The proportion of consumers who feel retailers are taking more than their fair share of supply chain profits by using inflation as an excuse, an act commonly called ‘greedflation’, grew to 68% last year. However, there may be little merit behind such claims until recently, especially regarding beef production. In 2022, the retail share of each dollar of the shelf price for beef products fell to a mere 2 cents. The division of the remaining 98 cents throughout the supply chain was far from even as packers received 59 cents, and farm gate cattle producers received only 39 cents of the retail dollar.

For a 39% stake, cattle producers must retain an animal for 18-20 months, incurring significant feed, veterinary, labour, land, interest, machinery, and opportunity costs during this time. Adding to this, high levels of market, weather, and biological risk are taken on by the livestock producer. In comparison, while a beef abattoir does have high overhead and operating costs, the product is converted from a live animal to a shelf ready product in mere days. Similarly, a retailer must turnover beef products in days to avoid wasting highly perishable beef products.

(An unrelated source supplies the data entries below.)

(* ===== verification/Ueransim.v ===== *)
(** * The UERANSIM blueprint

    blueprints_ng/modules/ueransim/ueransim_blue.py with its request models: simulated GNBs, one per
    area, and UEs with their SIMs.  A GNB and each UE is a machine; a configurator writes the playbook
    that sets it up.  The objects live in the store of Deployment. *)

From Stdlib Require Import Ascii.
From stdpp Require Import base list strings gmap pretty.
From Stdlib Require Import ZArith Lia.
From S2P Require Import Prelude NetworkModels Core5GModels Ansible Resources Deployment.

Open Scope Z_scope.

(** ** Requests

    The fields the blueprint never reads (identifiers of the radio cells, addresses filled in by
    earlier versions) are left out. *)
Record UeransimNetworkEndpoints := { ep_mgt : string; ep_n2 : string; ep_n3 : string }.

Record UeransimSlice := { slice_sst : Z; slice_sd : Z }.
Record UeransimSession := { session_type : string; session_apn : string; session_slice : UeransimSlice }.
Record UeransimSim := {
  sim_imsi : string;
  sim_plmn : string;
  sim_key : string;
  sim_op : string;
  sim_opType : string;
  sim_amf : option string;
  configured_nssai : option (list UeransimSlice);
  default_nssai : option (list UeransimSlice);
  sim_sessions : option (list UeransimSession)
}.
Record UeransimUe := { request_ue_id : option Z; request_sims : option (list UeransimSim) }.
Record UeransimArea := { request_area_id : Z; request_ues : list UeransimUe }.
Record UeransimBlueprintRequestInstance := {
  network_endpoints : UeransimNetworkEndpoints;
  request_areas : list UeransimArea
}.

#[export] Instance UeransimSlice_eq_dec : EqDecision UeransimSlice.
Proof. solve_decision. Defined.
#[export] Instance UeransimSession_eq_dec : EqDecision UeransimSession.
Proof. solve_decision. Defined.
#[export] Instance UeransimSim_eq_dec : EqDecision UeransimSim.
Proof. solve_decision. Defined.
#[export] Instance Route_eq_dec : EqDecision Route.
Proof. solve_decision. Defined.
#[export] Instance GNBPDUSlice_eq_dec : EqDecision GNBPDUSlice.
Proof. solve_decision. Defined.
#[export] Instance GNBPDUConfigure_eq_dec : EqDecision GNBPDUConfigure.
Proof. solve_decision. Defined.

(** The constraints on the fields of a SIM. *)
Definition not_empty {A} (o : option (list A)) : bool := match o with Some [] => false | _ => true end.
Definition sim_valid (s : UeransimSim) : bool :=
  all_chars is_digit (sim_imsi s) && (String.length (sim_imsi s) =? 15)%nat &&
  all_chars is_digit (sim_plmn s) && (String.length (sim_plmn s) =? 5)%nat &&
  all_chars is_hex (sim_key s) && (String.length (sim_key s) =? 32)%nat &&
  all_chars is_hex (sim_op s) && (String.length (sim_op s) =? 32)%nat &&
  String.eqb (sim_opType s) "OPC" &&
  match sim_amf s with Some a => (String.length a =? 4)%nat | None => true end &&
  not_empty (configured_nssai s) && not_empty (default_nssai s) && not_empty (sim_sessions s).

(** ** The playbooks *)
Inductive UeransimConf :=
| UeransimGNBConfigurator (vm : loc) (configuration : GNBPDUConfigure) (radio_addr ngap_addr gtp_addr n3_nic_name : string)
    (routes : list Route)
| UeransimUEConfigurator (vm : loc) (sims : list UeransimSim) (gnbSearchList : list string)
    (sims_to_delete : list UeransimSim).
#[export] Instance UeransimConf_eq_dec : EqDecision UeransimConf.
Proof. solve_decision. Defined.

(** What the models become when they are dumped without the fields that are [None]. *)
Definition slice_value (s : UeransimSlice) : pyval := VDict [("sst", VInt (slice_sst s)); ("sd", VInt (slice_sd s))].
Definition session_value (s : UeransimSession) : pyval :=
  VDict [("type", VStr (session_type s)); ("apn", VStr (session_apn s)); ("slice", slice_value (session_slice s))].
Definition list_field {A} (k : string) (f : A → pyval) (o : option (list A)) : dict :=
  match o with Some l => [(k, VList (f <$> l))] | None => [] end.
Definition sim_value (s : UeransimSim) : pyval :=
  VDict ([("imsi", VStr (sim_imsi s)); ("plmn", VStr (sim_plmn s)); ("key", VStr (sim_key s)); ("op", VStr (sim_op s));
          ("opType", VStr (sim_opType s))] ++
         optional_field "amf" (sim_amf s) ++
         list_field "configured_nssai" slice_value (configured_nssai s) ++
         list_field "default_nssai" slice_value (default_nssai s) ++
         list_field "sessions" session_value (sim_sessions s)).
Definition gnb_slice_value (s : GNBPDUSlice) : pyval := VDict [("sst", VInt (sst s)); ("sd", VInt (sd s))].
Definition route_value (r : Route) : pyval :=
  VDict ([("network_cidr", VStr (network_cidr r)); ("next_hop", VStr (next_hop r))] ++
         optional_field "device" (device r)).
Definition gnb_fields (c : GNBPDUConfigure) : list (string * pyval) :=
  [("area", VInt (gnb_area c)); ("plmn", VStr (gnb_plmn c)); ("tac", VInt (tac c)); ("amf_ip", VStr (amf_ip c));
   ("upf_ip", VStr (upf_ip c)); ("amf_port", VInt (amf_port c)); ("nssai", VList (gnb_slice_value <$> nssai c));
   ("additional_routes", VList (route_value <$> additional_routes c))].

Definition sim_config_path (s : UeransimSim) : string := "/opt/UERANSIM/ue-sim-" +:+ sim_imsi s +:+ ".conf".
Definition sim_service (s : UeransimSim) : string := "ueransim-ue-sim-" +:+ sim_imsi s.
Definition sim_service_path (s : UeransimSim) : string :=
  "/etc/systemd/system/ueransim-ue-sim-" +:+ sim_imsi s +:+ ".service".

Section playbooks.
Variable rel_path : string → string.         (* the directory of the module *)

Definition gnb_playbook (configuration : GNBPDUConfigure) (radio_addr ngap_addr gtp_addr n3_nic_name : string)
  (routes : list Route) : AnsiblePlaybook :=
  let p := new_builder "Playbook UeransimGNBConfigurator" in
  let p := add_template_task (rel_path "config/gnb_conf_file.jinja2") "/opt/UERANSIM/gnb.conf" None p in
  let p := set_vars_from_fields (gnb_fields configuration) p in
  let p := set_var "radio_addr" (VStr radio_addr) p in
  let p := set_var "ngap_addr" (VStr ngap_addr) p in
  let p := set_var "gtp_addr" (VStr gtp_addr) p in
  let p := if (0 <? length routes)%nat
           then set_var "additional_routes" (VList ((λ r, VStr (as_linux_replace_command r)) <$> routes)) p else p in
  let p := add_template_task (rel_path "config/config_network.sh.jinja2") "/opt/config_network.sh" None p in
  let p := add_template_task (rel_path "config/config-network.service.jinja2")
             "/etc/systemd/system/config-network.service" None p in
  let p := set_var "n3_if" (VStr n3_nic_name) p in
  let p := add_shell_task "systemctl daemon-reload" None p in
  let p := add_service_task "config-network" RESTARTED true p in
  add_service_task "ueransim-gnb" RESTARTED true p.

More recent research has found the retail share of each dollar of beef has skyrocketed to 48%, with packers earning a mere 13%, and cattle production receiving the balance. This displays a minimal change in the cattle production share but also the highly dynamic margins present in the beef supply chain downstream from the farmgate. Nonetheless, cattle producers have seen a long-term contraction of their value share from near 65% in 1970, to approximately 40% today.

 

Realignment Moving Forward?

Throughout 2023 the market for live cattle of all classifications, ages, and weights has experienced an upward progression to record-breaking levels. However, the current macroeconomic conditions where input costs inflate at a rate greater than livestock prices raise concerns that even record-breaking prices will not translate to profitability in the cattle sector. Other pundits however are citing a potential shift in the agricultural sector, with long-term projected returns to cow-calf production exceeding grain and oilseed production for the first time in decades. Optimism appears to be high in the cattle sector and should remain so as long as livestock supplies remain tight. If high grocery store prices suppress consumer demand as the principles of microeconomics tell us they should, a realignment in the beef supply chain may be in order. Exactly how the share of each dollar of beef will be divided is largely undecided although it appears the cattle producer may be in store for a period of retribution, clawing back their share of the beef dollar.